Write a program that will read a file of ints into memory, sort them in ascending order, and output the sorted data to a second file.

Write a program that will read two files of ints, which are already sorted into ascending order, and merge their data. For example, if one file contains 1, 3, 5, 7, 9, and the other contains 2, 4, 6, 8, 10, then the merged file should contain 1, 2, 3, 4, 5, 6, 7, 8, 9, 10.

Suppose you have a file of data for a geological survey. Each record consists of a longitude, a latitude, and an amount of rainfall, all represented by doubles. Write a method to read this file’s data and print them on the screen, one record per line. The method should be void and it should take the name of the file as its only parameter.

Suppose you have the same data as in the previous exercise. Write a method that will generate 1,000 records of random data and write them to a file. The method should be void and should take the file’s name as its parameter. Assume that longitudes have values in the range \(+/-\) 0 to 180 degrees, latitudes have values in the range \(+/-\) 0 to 90 degrees, and rainfalls have values in the range 0 to 20 inches.

Design and write a file copy program that will work for either text files or binary files. The program should prompt the user for the names of each file and copy the data from the source file into the destination file. It should not overwrite an existing file, however. (Hint: Read and write the file as a file of byte.)
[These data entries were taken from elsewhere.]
Definition CaMsg_from_proto_infos (hi : HeadInfo) (payload : list Z) (tsnow : Z) (array_truncate : nat) : outcome ca_error CaMsg :=
  let? ty := CaMsgTy_from_proto_infos hi payload array_truncate in
  Ok (CaMsg_from_ty_ts ty tsnow).

End Reading.

(** The identifiers that a message carries. *)
Definition CaMsg_cid (self : CaMsg) : option Z :=
  match cm_ty self with
  | CaError x => Some (err_cid x)
  | CaCreateChan x => Some (cchan_cid x)
  | CaCreateChanRes x => Some (ccres_cid x)
  | CaCreateChanFail x => Some (ccfail_cid x)
  | CaAccessRightsRes x => Some (arres_cid x)
  | CaChannelDisconnect x => Some (cdis_cid x)
  | CaChannelClose x => Some (cclo_cid x)
  | CaChannelCloseRes x => Some (cclores_cid x)
  | _ => None
  end.

Definition CaMsg_sid (self : CaMsg) : option Z :=
  match cm_ty self with
  | CaCreateChanRes x => Some (ccres_sid x)
  | CaChannelClose x => Some (cclo_sid x)
  | CaChannelCloseRes x => Some (cclores_sid x)
  | CaReadNotify x => Some (rnot_sid x)
  | CaReadNotifyRes x => Some (rnres_sid x)
  | _ => None
  end.

Definition CaMsg_subid (self : CaMsg) : option Z :=
  match cm_ty self with
  | CaEventAdd x => Some (evadd_subid x)
  | CaEventAddRes x => Some (evres_subid x)
  | CaEventAddResEmpty x => Some (evemp_subid x)
  | CaEventCancel x => Some (evcan_subid x)
  | CaEventCancelRes x => Some (evcres_subid x)
  | _ => None
  end.

Definition CaMsg_ioid (self : CaMsg) : option Z :=
  match cm_ty self with
  | CaReadNotify x => Some (rnot_ioid x)
  | CaReadNotifyRes x => Some (rnres_ioid x)
  | _ => None
  end.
Design a class, similar to Student, to represent an Address. It should consist of street, city, state, and zip code and should contain its own readFromFile() and writeToFile() methods.

Using the class designed in the previous exercise, modify the Student class so that it contains an Address field. Modify the ObjectIO program to accommodate this new definition of Student and test your program.

Write a program called Directory, which provides a listing of any directory contained in the current directory. This program should prompt the user for the name of the directory. It should then print a listing of that directory. The listing should contain the following information: The full path name of the directory, and then include the file name, length, and last modified date, and a read/write code for each file. The read/write code should be an r if the file is readable and a w if the file is writeable, in that order. Use a “-” to indicate not readable or not writeable. For example, a file that is readable but not writable will have the code r-. Here’s an example listing:

Listing for directory: myfiles
  name          length modified   code
  index.html    548    129098     rw
  index.gif     78     129190     rw
  me.html       682    128001     r-
  private.txt   1001   129000     --

Note that the File.lastModified() returns a long, which gives the modification time of the file. This number can’t easily be converted into a date, so just report its value.

Challenge: Modify the OneRowNimGUI class that is listed in Chapter 4’s Figure 4-25 so that the user can save the position of the game to a file or open and read a game position from a file. You should add two new JButtons to the GUI interface. Use the object serialization example as a model for your input and output streams.

Challenge: In Unix systems, there’s a program named grep that can list the lines in a text file containing a certain string. Write a Java version of this program that prompts the user for the name of the file and the string to search for.

Challenge: Write a program in Java named Copy to copy one file into another. The program should prompt the user for two file names, filename1 and filename2. Both filename1 and filename2 must exist or the program should throw a FileNotFoundException. Although filename1 must be the name of a file (not a directory), filename2 may be either a file or a directory. If filename2 is a file, then the program should copy filename1 to filename2. If filename2 is a directory, then the program should simply copy filename1 into filename2. That is, it should create a new file with the name filename1 inside the filename2 directory, copy the old file to the new file, and then delete the old file.